§ **Task instructions**: The material below must be output exactly, line for line.

§ **Dataset entries**:
———

(* ===== verification/Exn.v ===== *)
(** Code that throws: a state monad in which an exception keeps the state that
    the code had reached when it threw, as C++ exceptions do.  [xwp] is its
    weakest precondition with one postcondition for a normal return and one for
    an exception. *)

From S2P Require Import Prelude.

Definition X (S E A : Type) : Type := S -> outcome E A * S.

#[global] Instance X_ret S E : MRet (X S E) := fun A a s => (Ok a, s).
#[global] Instance X_bind S E : MBind (X S E) :=
  fun A B f m s => match m s with (Ok a, s') => f a s' | (Err e, s') => (Err e, s') end.

Section ExnOps.
Context {S E : Type}.

Definition xgets {A} (f : S -> A) : X S E A := fun s => (Ok (f s), s).
Definition xmodify (f : S -> S) : X S E unit := fun s => (Ok tt, f s).
Definition xthrow {A} (e : E) : X S E A := fun s => (Err e, s).
Definition xcheck (b : bool) (e : E) : X S E unit := if b then mret tt else xthrow e.
Definition xwhen (b : bool) (m : X S E unit) : X S E unit := if b then m else mret tt.

Definition xwp {A} (m : X S E A) (Q : A -> S -> Prop) (R : S -> Prop) (s : S) : Prop :=
  match m s with (Ok a, s') => Q a s' | (Err _, s') => R s' end.

Implicit Types (R : S -> Prop) (s : S).

Lemma xwp_ret {A} (a : A) (Q : A -> S -> Prop) R s : Q a s -> xwp (mret a) Q R s.
Proof. done. Qed.

Lemma xwp_throw {A} e (Q : A -> S -> Prop) R s : R s -> xwp (xthrow e) Q R s.
Proof. done. Qed.

Lemma xwp_bind {A B} (m : X S E A) (f : A -> X S E B) (Q : B -> S -> Prop) R s :
  xwp m (fun a s' => xwp (f a) Q R s') R s -> xwp (m ≫= f) Q R s.
Proof. unfold xwp, mbind, X_bind. destruct (m s) as [[a|e] s']; auto. Qed.

Lemma xwp_mono {A} (m : X S E A) (P Q : A -> S -> Prop) R R' s :
  xwp m P R s -> (forall a s', P a s' -> Q a s') -> (forall s', R s' -> R' s') -> xwp m Q R' s.
Proof. unfold xwp. destruct (m s) as [[a|e] s']; auto. Qed.

Lemma xwp_seq {A B} (m : X S E A) (f : A -> X S E B) (P : A -> S -> Prop) Q R s :
  xwp m P R s -> (forall a s', P a s' -> xwp (f a) Q R s') -> xwp (m ≫= f) Q R s.
Proof. intros H1 H2. apply xwp_bind. eapply xwp_mono; eauto. Qed.

Lemma xwp_gets {A} (f : S -> A) (Q : A -> S -> Prop) R s : Q (f s) s -> xwp (xgets f) Q R s.
Proof. done. Qed.

Lemma xwp_modify (f : S -> S) (Q : unit -> S -> Prop) R s : Q tt (f s) -> xwp (xmodify f) Q R s.
Proof. done. Qed.

Lemma xwp_check b e (Q : unit -> S -> Prop) R s :
  (b = true -> Q tt s) -> (b = false -> R s) -> xwp (xcheck b e) Q R s.
Proof. destruct b; intros H1 H2; [by apply H1|by apply H2]. Qed.

Lemma xwp_when b m (Q : unit -> S -> Prop) R s :
  (b = true -> xwp m Q R s) -> (b = false -> Q tt s) -> xwp (xwhen b m) Q R s.
Proof. destruct b; intros H1 H2; [by apply H1|by apply H2]. Qed.

(** What is known of a run from its weakest precondition. *)
Lemma xwp_ok {A} (m : X S E A) Q R s a s' : xwp m Q R s -> m s = (Ok a, s') -> Q a s'.
Proof. unfold xwp. intros H Hr. by rewrite Hr in H. Qed.

Lemma xwp_err {A} (m : X S E A) Q R s e s' : xwp m Q R s -> m s = (Err e, s') -> R s'.
Proof. unfold xwp. intros H Hr. by rewrite Hr in H. Qed.

(** Inverting a successful run. *)
Lemma xbind_ok {A B} (m : X S E A) (f : A -> X S E B) s b s' :
  (m ≫= f) s = (Ok b, s') -> exists a s1, m s = (Ok a, s1) /\ f a s1 = (Ok b, s').
Proof. unfold mbind, X_bind. destruct (m s) as [[a|e] s1]; [eauto|discriminate]. Qed.

Lemma xcheck_ok b (e : E) s u s' : xcheck b e s = (Ok u, s') -> b = true /\ s' = s.
Proof. destruct b; [|discriminate]. intros [= _ <-]. done. Qed.
End ExnOps.

#[global] Arguments X_bind : simpl never.
#[global] Arguments xwp : simpl never.

(** One step of symbolic execution. *)
Ltac xwp_step :=
  lazymatch goal with
  | |- xwp (mret _) _ _ _ => apply xwp_ret
  | |- xwp (_ ≫= _) _ _ _ => apply xwp_bind
  | |- xwp (xgets _) _ _ _ => apply xwp_gets
  | |- xwp (xmodify _) _ _ _ => apply xwp_modify
  | |- xwp (xcheck _ _) _ _ _ => apply xwp_check; intros
  | |- xwp (let _ := _ in _) _ _ _ => cbv zeta
  | |- xwp (if ?b then _ else _) _ _ _ => let E := fresh "E" in destruct b eqn:E
  end.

———

§ **Solution to this exercise**:
(* ===== verification/Exn.v ===== *)
(** Code that throws: a state monad in which an exception keeps the state that
    the code had reached when it threw, as C++ exceptions do.  [xwp] is its
    weakest precondition with one postcondition for a normal return and one for
    an exception. *)

From S2P Require Import Prelude.

Definition X (S E A : Type) : Type := S -> outcome E A * S.

#[global] Instance X_ret S E : MRet (X S E) := fun A a s => (Ok a, s).
#[global] Instance X_bind S E : MBind (X S E) :=
  fun A B f m s => match m s with (Ok a, s') => f a s' | (Err e, s') => (Err e, s') end.

Section ExnOps.
Context {S E : Type}.

Definition xgets {A} (f : S -> A) : X S E A := fun s => (Ok (f s), s).
Definition xmodify (f : S -> S) : X S E unit := fun s => (Ok tt, f s).
Definition xthrow {A} (e : E) : X S E A := fun s => (Err e, s).
Definition xcheck (b : bool) (e : E) : X S E unit := if b then mret tt else xthrow e.
Definition xwhen (b : bool) (m : X S E unit) : X S E unit := if b then m else mret tt.

Definition xwp {A} (m : X S E A) (Q : A -> S -> Prop) (R : S -> Prop) (s : S) : Prop :=
  match m s with (Ok a, s') => Q a s' | (Err _, s') => R s' end.

Implicit Types (R : S -> Prop) (s : S).

Lemma xwp_ret {A} (a : A) (Q : A -> S -> Prop) R s : Q a s -> xwp (mret a) Q R s.
Proof. done. Qed.

Lemma xwp_throw {A} e (Q : A -> S -> Prop) R s : R s -> xwp (xthrow e) Q R s.
Proof. done. Qed.

Lemma xwp_bind {A B} (m : X S E A) (f : A -> X S E B) (Q : B -> S -> Prop) R s :
  xwp m (fun a s' => xwp (f a) Q R s') R s -> xwp (m ≫= f) Q R s.
Proof. unfold xwp, mbind, X_bind. destruct (m s) as [[a|e] s']; auto. Qed.

Lemma xwp_mono {A} (m : X S E A) (P Q : A -> S -> Prop) R R' s :
  xwp m P R s -> (forall a s', P a s' -> Q a s') -> (forall s', R s' -> R' s') -> xwp m Q R' s.
Proof. unfold xwp. destruct (m s) as [[a|e] s']; auto. Qed.

Lemma xwp_seq {A B} (m : X S E A) (f : A -> X S E B) (P : A -> S -> Prop) Q R s :
  xwp m P R s -> (forall a s', P a s' -> xwp (f a) Q R s') -> xwp (m ≫= f) Q R s.
Proof. intros H1 H2. apply xwp_bind. eapply xwp_mono; eauto. Qed.

Lemma xwp_gets {A} (f : S -> A) (Q : A -> S -> Prop) R s : Q (f s) s -> xwp (xgets f) Q R s.
Proof. done. Qed.

Lemma xwp_modify (f : S -> S) (Q : unit -> S -> Prop) R s : Q tt (f s) -> xwp (xmodify f) Q R s.
Proof. done. Qed.

Lemma xwp_check b e (Q : unit -> S -> Prop) R s :
  (b = true -> Q tt s) -> (b = false -> R s) -> xwp (xcheck b e) Q R s.
Proof. destruct b; intros H1 H2; [by apply H1|by apply H2]. Qed.

Lemma xwp_when b m (Q : unit -> S -> Prop) R s :
  (b = true -> xwp m Q R s) -> (b = false -> Q tt s) -> xwp (xwhen b m) Q R s.
Proof. destruct b; intros H1 H2; [by apply H1|by apply H2]. Qed.

(** What is known of a run from its weakest precondition. *)
Lemma xwp_ok {A} (m : X S E A) Q R s a s' : xwp m Q R s -> m s = (Ok a, s') -> Q a s'.
Proof. unfold xwp. intros H Hr. by rewrite Hr in H. Qed.

Lemma xwp_err {A} (m : X S E A) Q R s e s' : xwp m Q R s -> m s = (Err e, s') -> R s'.
Proof. unfold xwp. intros H Hr. by rewrite Hr in H. Qed.

(** Inverting a successful run. *)
Lemma xbind_ok {A B} (m : X S E A) (f : A -> X S E B) s b s' :
  (m ≫= f) s = (Ok b, s') -> exists a s1, m s = (Ok a, s1) /\ f a s1 = (Ok b, s').
Proof. unfold mbind, X_bind. destruct (m s) as [[a|e] s1]; [eauto|discriminate]. Qed.

Lemma xcheck_ok b (e : E) s u s' : xcheck b e s = (Ok u, s') -> b = true /\ s' = s.
Proof. destruct b; [|discriminate]. intros [= _ <-]. done. Qed.
End ExnOps.

#[global] Arguments X_bind : simpl never.
#[global] Arguments xwp : simpl never.

(** One step of symbolic execution. *)
Ltac xwp_step :=
  lazymatch goal with
  | |- xwp (mret _) _ _ _ => apply xwp_ret
  | |- xwp (_ ≫= _) _ _ _ => apply xwp_bind
  | |- xwp (xgets _) _ _ _ => apply xwp_gets
  | |- xwp (xmodify _) _ _ _ => apply xwp_modify
  | |- xwp (xcheck _ _) _ _ _ => apply xwp_check; intros
  | |- xwp (let _ := _ in _) _ _ _ => cbv zeta
  | |- xwp (if ?b then _ else _) _ _ _ => let E := fresh "E" in destruct b eqn:E
  end.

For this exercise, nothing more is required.